EXERCISE DESCRIPTION
In the records below, find the line containing "as (s3 & Ha" and the line containing "assert (Hxl : e_len"; please repeat exactly the lines from one to the other, both included, and nothing more.

Stored items:
━━━
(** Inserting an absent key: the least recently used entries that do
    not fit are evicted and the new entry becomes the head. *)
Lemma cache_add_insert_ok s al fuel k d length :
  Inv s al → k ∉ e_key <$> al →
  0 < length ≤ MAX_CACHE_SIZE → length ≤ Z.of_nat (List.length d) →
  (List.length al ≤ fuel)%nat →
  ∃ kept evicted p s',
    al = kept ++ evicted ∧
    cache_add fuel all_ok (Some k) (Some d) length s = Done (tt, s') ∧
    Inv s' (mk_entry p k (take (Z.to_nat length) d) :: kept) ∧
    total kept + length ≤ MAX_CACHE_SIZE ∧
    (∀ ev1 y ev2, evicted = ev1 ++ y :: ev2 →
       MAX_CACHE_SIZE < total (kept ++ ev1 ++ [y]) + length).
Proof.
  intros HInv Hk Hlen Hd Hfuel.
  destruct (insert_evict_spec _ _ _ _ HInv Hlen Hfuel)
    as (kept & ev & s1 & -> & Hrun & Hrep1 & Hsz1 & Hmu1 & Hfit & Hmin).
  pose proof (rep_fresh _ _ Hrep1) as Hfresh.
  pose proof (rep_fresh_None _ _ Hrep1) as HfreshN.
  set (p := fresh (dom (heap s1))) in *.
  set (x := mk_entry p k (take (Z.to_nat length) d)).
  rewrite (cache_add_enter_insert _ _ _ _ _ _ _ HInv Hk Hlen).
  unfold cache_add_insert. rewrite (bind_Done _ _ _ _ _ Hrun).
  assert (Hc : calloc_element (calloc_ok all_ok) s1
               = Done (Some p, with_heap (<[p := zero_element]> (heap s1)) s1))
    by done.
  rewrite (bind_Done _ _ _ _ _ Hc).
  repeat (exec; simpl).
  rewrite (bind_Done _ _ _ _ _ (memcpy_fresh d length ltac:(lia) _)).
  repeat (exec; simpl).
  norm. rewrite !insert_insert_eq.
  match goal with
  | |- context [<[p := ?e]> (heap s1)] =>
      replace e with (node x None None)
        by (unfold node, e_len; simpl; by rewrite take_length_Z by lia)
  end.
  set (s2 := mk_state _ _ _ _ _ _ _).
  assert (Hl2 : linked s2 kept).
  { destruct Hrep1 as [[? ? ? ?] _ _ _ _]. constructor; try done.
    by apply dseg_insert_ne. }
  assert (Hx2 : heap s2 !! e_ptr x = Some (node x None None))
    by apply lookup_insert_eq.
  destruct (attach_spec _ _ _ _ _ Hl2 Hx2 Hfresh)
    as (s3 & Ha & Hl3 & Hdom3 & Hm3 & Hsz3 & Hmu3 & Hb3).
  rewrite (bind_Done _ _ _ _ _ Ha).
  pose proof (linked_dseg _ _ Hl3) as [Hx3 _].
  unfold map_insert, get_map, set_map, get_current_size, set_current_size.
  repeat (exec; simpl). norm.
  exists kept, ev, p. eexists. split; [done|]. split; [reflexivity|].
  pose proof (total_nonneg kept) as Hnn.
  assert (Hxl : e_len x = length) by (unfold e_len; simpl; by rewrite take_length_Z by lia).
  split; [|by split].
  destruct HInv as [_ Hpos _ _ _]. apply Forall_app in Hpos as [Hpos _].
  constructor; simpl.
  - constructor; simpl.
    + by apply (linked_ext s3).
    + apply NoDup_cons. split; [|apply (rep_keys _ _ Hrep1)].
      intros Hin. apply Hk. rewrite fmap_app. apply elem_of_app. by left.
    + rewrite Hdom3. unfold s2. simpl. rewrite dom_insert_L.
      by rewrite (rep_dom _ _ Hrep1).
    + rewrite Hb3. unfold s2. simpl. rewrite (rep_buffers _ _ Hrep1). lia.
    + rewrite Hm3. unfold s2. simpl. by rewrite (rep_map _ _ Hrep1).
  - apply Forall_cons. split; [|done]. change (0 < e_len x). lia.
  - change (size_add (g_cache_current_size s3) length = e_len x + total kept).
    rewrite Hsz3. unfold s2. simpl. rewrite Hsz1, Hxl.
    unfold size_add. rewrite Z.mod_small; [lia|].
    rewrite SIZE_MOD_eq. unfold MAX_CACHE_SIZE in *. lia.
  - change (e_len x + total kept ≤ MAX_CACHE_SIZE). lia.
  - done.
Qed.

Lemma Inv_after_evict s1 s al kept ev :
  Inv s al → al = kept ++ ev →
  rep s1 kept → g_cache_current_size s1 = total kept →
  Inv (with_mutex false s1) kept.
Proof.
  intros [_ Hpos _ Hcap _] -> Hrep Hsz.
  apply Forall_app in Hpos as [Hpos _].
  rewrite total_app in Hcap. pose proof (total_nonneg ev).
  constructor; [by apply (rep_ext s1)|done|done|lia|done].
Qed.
━━━
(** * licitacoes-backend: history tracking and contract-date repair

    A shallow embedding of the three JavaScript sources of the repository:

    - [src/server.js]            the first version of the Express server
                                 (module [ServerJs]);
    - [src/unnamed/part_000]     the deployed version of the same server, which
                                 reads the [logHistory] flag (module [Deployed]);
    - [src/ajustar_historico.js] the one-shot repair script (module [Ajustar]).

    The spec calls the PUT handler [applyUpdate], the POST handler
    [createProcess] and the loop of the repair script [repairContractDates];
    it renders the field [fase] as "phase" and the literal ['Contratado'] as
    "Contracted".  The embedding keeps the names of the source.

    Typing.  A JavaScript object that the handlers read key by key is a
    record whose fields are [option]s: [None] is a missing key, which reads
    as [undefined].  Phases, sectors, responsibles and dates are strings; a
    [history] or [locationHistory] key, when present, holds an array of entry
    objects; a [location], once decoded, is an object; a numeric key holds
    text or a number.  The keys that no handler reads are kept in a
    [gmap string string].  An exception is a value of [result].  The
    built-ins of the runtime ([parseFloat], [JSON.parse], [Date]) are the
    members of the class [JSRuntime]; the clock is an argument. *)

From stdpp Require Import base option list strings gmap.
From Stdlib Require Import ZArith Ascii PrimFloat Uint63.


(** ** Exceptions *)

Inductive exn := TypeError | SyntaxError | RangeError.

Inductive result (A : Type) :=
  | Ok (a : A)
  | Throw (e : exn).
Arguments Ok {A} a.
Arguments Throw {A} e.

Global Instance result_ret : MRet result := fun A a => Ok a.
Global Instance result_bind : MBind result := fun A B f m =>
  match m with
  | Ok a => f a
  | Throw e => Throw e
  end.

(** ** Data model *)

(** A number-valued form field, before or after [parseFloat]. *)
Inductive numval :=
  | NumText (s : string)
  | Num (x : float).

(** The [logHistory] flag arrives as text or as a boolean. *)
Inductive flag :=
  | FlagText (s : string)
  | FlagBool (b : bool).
━━━
ANSWER TO THE EXERCISE
    as (s3 & Ha & Hl3 & Hdom3 & Hm3 & Hsz3 & Hmu3 & Hb3).
  rewrite (bind_Done _ _ _ _ _ Ha).
  pose proof (linked_dseg _ _ Hl3) as [Hx3 _].
  unfold map_insert, get_map, set_map, get_current_size, set_current_size.
  repeat (exec; simpl). norm.
  exists kept, ev, p. eexists. split; [done|]. split; [reflexivity|].
  pose proof (total_nonneg kept) as Hnn.
  assert (Hxl : e_len x = length) by (unfold e_len; simpl; by rewrite take_length_Z by lia).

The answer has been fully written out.